Disruptive Rain Cookbook

Markdown view
# Avatar streaming guide

Build real-time avatar experiences with synchronized audio and facial animation.

- Date: Sep 15, 2025
- Reading time: 20 min
- Level: Advanced
- Tags: Avatar, Streaming, Multimodal

## Takeaways
- Stream synchronized audio and blendshape frames over WebSocket.
- Handle emotion parameters for expressive avatar responses.
- Implement robust reconnection and buffering strategies.

## Avatar streaming overview

The Disruptive Rain Avatar API generates synchronized audio and facial animation in real-time. It outputs ARKit-compatible blendshapes that can drive 3D avatar models.

Audio and animation frames stream together over a single WebSocket connection for tight synchronization.

- Audio and blendshapes stream over the same WebSocket connection.
- Frame synchronization uses timestamp-based alignment.
- Emotion parameters control facial expressions.

## WebSocket connection setup

Connect to the avatar streaming endpoint with session configuration. The server will stream audio chunks and blendshape frames in lockstep.

```ts
const ws = new WebSocket('wss://<gateway-host>/v1/avatar/stream');

ws.onopen = () => {
  ws.send(JSON.stringify({
    sessionId: 'avatar_' + Date.now(),
    voiceId: 'default',
    emotion: 'neutral',
    speed: 1.0,
  }));
};

ws.onmessage = (event) => {
  const msg = JSON.parse(event.data);
  if (msg.type === 'audio') {
    audioQueue.push(msg.audio);
  } else if (msg.type === 'blendshape') {
    renderBlendshapes(msg.weights, msg.frameIndex);
  }
};
```

## Emotion and expression control

Control avatar expressions by setting emotion parameters. The system interpolates between emotion states smoothly.

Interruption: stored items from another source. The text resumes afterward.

(** The turns of [main] after the greeting. [Ends] includes the status [main] returns. *)
Definition tab_stop (sh : shell) : Z := Z.min 4 (RUM_COMMAND_TEXT_CAPACITY - 1 - len (line sh)).
Definition key (c : Z) sh u : run (shell * U) :=
  if (c =? 10) || (c =? 13) then
    let! u := print_text newline u in
    let! (sh, u) := execute (line sh) sh u in
    let! (sh, u) := completions false (set_line [] sh) u in
    let! u := prompt u in Goes (sh, u)
  else if c =? 3 then
    let! u := say_line "^C" u in
    let! u := prompt u in Goes (set_line [] sh, u)
  else if (c =? 8) || (c =? 127) then
    if negb (len (line sh) =? 0) then
      let! u := print_text [8; 32; 8] u in Goes (set_line (take (length (line sh) - 1) (line sh)) sh, u)
    else Goes (sh, u)
  else if c =? 9 then
    let n := Z.to_nat (tab_stop sh) in
    let! u := out (tool_each write (replicate n 32) u) in Goes (set_line (line sh ++ replicate n 32) sh, u)
  else if (c >=? 32) && (c <=? 126) && (len (line sh) <? RUM_COMMAND_TEXT_CAPACITY - 1) then
    let! u := print_text [c] u in Goes (set_line (line sh ++ [c]) sh, u)
  else Goes (sh, u).
Definition turn sh u : run (shell * U) :=
  let '(result, c, u) := read u in
  if result =? - RUM_EINTR then
    let! (sh, u) := completions true sh u in
    let! u := prompt u in
    let! u := print_text (line sh) u in Goes (sh, u)
  else if negb (result =? 1) then Ends 1 else key c sh u.
Definition main u : run (shell * U) :=
  let! u := say_line "Type 'help' for commands." u in
  let! u := prompt u in Goes (Shell ∅ [], u).
Fixpoint turns (n : nat) (r : run (shell * U)) : run (shell * U) :=
  match n with O => r | S n => let! (sh, u) := r in turns n (turn sh u) end.
End Shell.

- Supported emotions: neutral, happy, sad, angry, surprised, fearful.
- Blend multiple emotions with weighted parameters.
- Speech content automatically influences lip sync.

## Latency optimization

Avatar streaming is latency-sensitive. Buffer a small number of frames and use adaptive playback to handle network jitter.

- Target 100-200ms end-to-end latency for conversational UX.
- Pre-buffer 3-5 frames before starting playback.
- Implement frame skip logic for sustained network issues.